WHAT YOU HAVE TO DO:
Begin at the first line below and copy each line exactly, ending with the line where "code); match v : void with end." appears.

Stored items
*-*-*

Module Shell.

Definition BUF_LEN : Z := 128.
Definition MAX_TOKENS : nat := 4.
Definition READ_CHUNK : Z := 64.

(** ** The line *)

(** [while (len > 0)]. *)
Fixpoint strip_loop (len : nat) (buf : str) : str :=
  match len with
  | O => []
  | S len' =>
      let c := nth len' buf 0 in
      if (c =? 10) || (c =? 13) then strip_loop len' buf else take len buf
  end.

Definition strip_newline (buf : str) : str := let s := cstr buf in strip_loop (length s) s.

Fixpoint skip_spaces (p : str) : str :=
  match p with
  | [] => []
  | c :: p' => if c =? 32 then skip_spaces p' else p
  end.

(** Up to the space, which becomes a NUL, and what is behind it. *)
Fixpoint take_word (p : str) : str * str :=
  match p with
  | [] => ([], [])
  | c :: p' => if c =? 32 then ([], p') else let '(w, r) := take_word p' in (c :: w, r)
  end.

(** [while ( *p && count < max)]. *)
Fixpoint tokenize (max : nat) (p : str) : list str :=
  match max, p with
  | S max', _ :: _ =>
      match skip_spaces p with
      | [] => []
      | q => let '(w, r) := take_word q in w :: tokenize max' r
      end
  | _, _ => []
  end.

(** [None] when the path does not fit the 128 characters of [path_buf]. *)
Definition resolve_cmd (cmd : str) : option str :=
  let out := if nth 0 cmd 0 =? 47 then cmd else chars "/bin/" ++ cmd in
  if BUF_LEN <=? Z.of_nat (length out) then None else Some out.

(** ** Commands *)

Definition nop : prog unit := Ret tt.
Definition write_str (s : str) : prog unit := _ ← call (SysWrite 1 (cstr s)); nop.
Definition line (s : string) : str := chars s ++ [10].
Definition undefined {R} : prog R := v ← call Undefined; match v : void with end.
Definition sys_exit {R} (code : Z) : prog R := v ← call (SysExit code); match v : void with end.

Definition envp : list str := [chars "TERM=neptune"; chars "USER=guest"].

Definition spawn_and_wait (path : str) (argv : list str) : prog unit :=
  pid ← call (SysSpawn path argv envp None);
  if pid <? 0 then write_str (line "spawn: failed") else _ ← call SysWait; nop.

Definition cmd_help : prog unit :=
  write_str (line "Commands: help, hello, exec, exit, ls [path], mkdir <path>, cat <path>, write <path> <text>, append <path> <text>, <prog>").

Definition cat_loop (fd : Z) : prog unit :=
  ITree.iter (λ _ : unit,
    r ← call (SysRead fd READ_CHUNK);
    if r.1 <? 0 then _ ← write_str (line "cat: read error"); Ret (inr tt)
    else if r.1 =? 0 then Ret (inr tt)
    else _ ← call (SysWrite 1 (take (Z.to_nat r.1) r.2)); Ret (inl tt)) tt.

Definition cmd_cat (path : option str) : prog unit :=
  match path with
  | Some path =>
      fd ← call (SysOpen path);
      if fd <? 0 then write_str (line "cat: open failed")
      else _ ← cat_loop fd; _ ← call (SysClose fd); nop
  | None => cat_loop 0
  end.

(** [while (sys_read(fd, scratch, READ_CHUNK) > 0)]. *)
Definition drain (fd : Z) : prog unit :=
  ITree.iter (λ _ : unit,
    r ← call (SysRead fd READ_CHUNK); if 0 <? r.1 then Ret (inl tt) else Ret (inr tt)) tt.

Definition cmd_write (path text : option str) (append : bool) : prog unit :=
  match path, text with
  | Some path, Some text =>
      fd ← call (SysOpen path);
      if fd <? 0 then write_str (line "write: open failed")
      else
        _ ← (if append then drain fd else nop);
        _ ← call (SysWrite fd text);
        _ ← call (SysWrite fd [10]);
        _ ← call (SysClose fd); nop
  | _, _ => write_str (line "write: missing args")
  end.

Definition cmd_mkdir (path : option str) : prog unit :=
  match path with
  | None => write_str (line "mkdir: missing path")
  | Some path =>
      if negb (nth 0 path 0 =? 47) then write_str (line "mkdir: absolute path required")
      else if BUF_LEN <=? Z.of_nat (length path) + 2 then write_str (line "mkdir: path too long")
      else
        let full := if bool_decide (last path = Some 47) then path else path ++ [47] in
        fd ← call (SysOpen full);
        if fd <? 0 then write_str (line "mkdir: failed") else _ ← call (SysClose fd); nop
  end.

Definition cmd_cd (path : option str) : prog unit :=
  match path with
  | None => write_str (line "cd: missing path")
  | Some path => r ← call (SysChdir path); if negb (r =? 0) then write_str (line "cd: failed") else nop
  end.

Definition cmd_pwd : prog unit :=
  r ← call (SysGetcwd 128);
  if r.1 =? 0 then _ ← write_str r.2; write_str [10] else write_str (line "pwd: failed").

Definition cmd_spawn (args : list str) : prog unit :=
  match args with
  | [] => nop
  | cmd :: _ =>
      match resolve_cmd cmd with
      | None => undefined
      | Some path => spawn_and_wait path args
      end
  end.

(** The first operator: [true] for a pipe. *)
Fixpoint find_op (args : list str) (i : nat) : option (bool * nat) :=
  match args with
  | [] => None
  | a :: args' =>
      if strcmp a (chars "|") =? 0 then Some (true, i)
      else if strcmp a (chars ">") =? 0 then Some (false, i)
      else find_op args' (S i)
  end.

*-*-*

TASK ANSWER:
Module Shell.

Definition BUF_LEN : Z := 128.
Definition MAX_TOKENS : nat := 4.
Definition READ_CHUNK : Z := 64.

(** ** The line *)

(** [while (len > 0)]. *)
Fixpoint strip_loop (len : nat) (buf : str) : str :=
  match len with
  | O => []
  | S len' =>
      let c := nth len' buf 0 in
      if (c =? 10) || (c =? 13) then strip_loop len' buf else take len buf
  end.

Definition strip_newline (buf : str) : str := let s := cstr buf in strip_loop (length s) s.

Fixpoint skip_spaces (p : str) : str :=
  match p with
  | [] => []
  | c :: p' => if c =? 32 then skip_spaces p' else p
  end.

(** Up to the space, which becomes a NUL, and what is behind it. *)
Fixpoint take_word (p : str) : str * str :=
  match p with
  | [] => ([], [])
  | c :: p' => if c =? 32 then ([], p') else let '(w, r) := take_word p' in (c :: w, r)
  end.

(** [while ( *p && count < max)]. *)
Fixpoint tokenize (max : nat) (p : str) : list str :=
  match max, p with
  | S max', _ :: _ =>
      match skip_spaces p with
      | [] => []
      | q => let '(w, r) := take_word q in w :: tokenize max' r
      end
  | _, _ => []
  end.

(** [None] when the path does not fit the 128 characters of [path_buf]. *)
Definition resolve_cmd (cmd : str) : option str :=
  let out := if nth 0 cmd 0 =? 47 then cmd else chars "/bin/" ++ cmd in
  if BUF_LEN <=? Z.of_nat (length out) then None else Some out.

(** ** Commands *)

Definition nop : prog unit := Ret tt.
Definition write_str (s : str) : prog unit := _ ← call (SysWrite 1 (cstr s)); nop.
Definition line (s : string) : str := chars s ++ [10].
Definition undefined {R} : prog R := v ← call Undefined; match v : void with end.
Definition sys_exit {R} (code : Z) : prog R := v ← call (SysExit code); match v : void with end.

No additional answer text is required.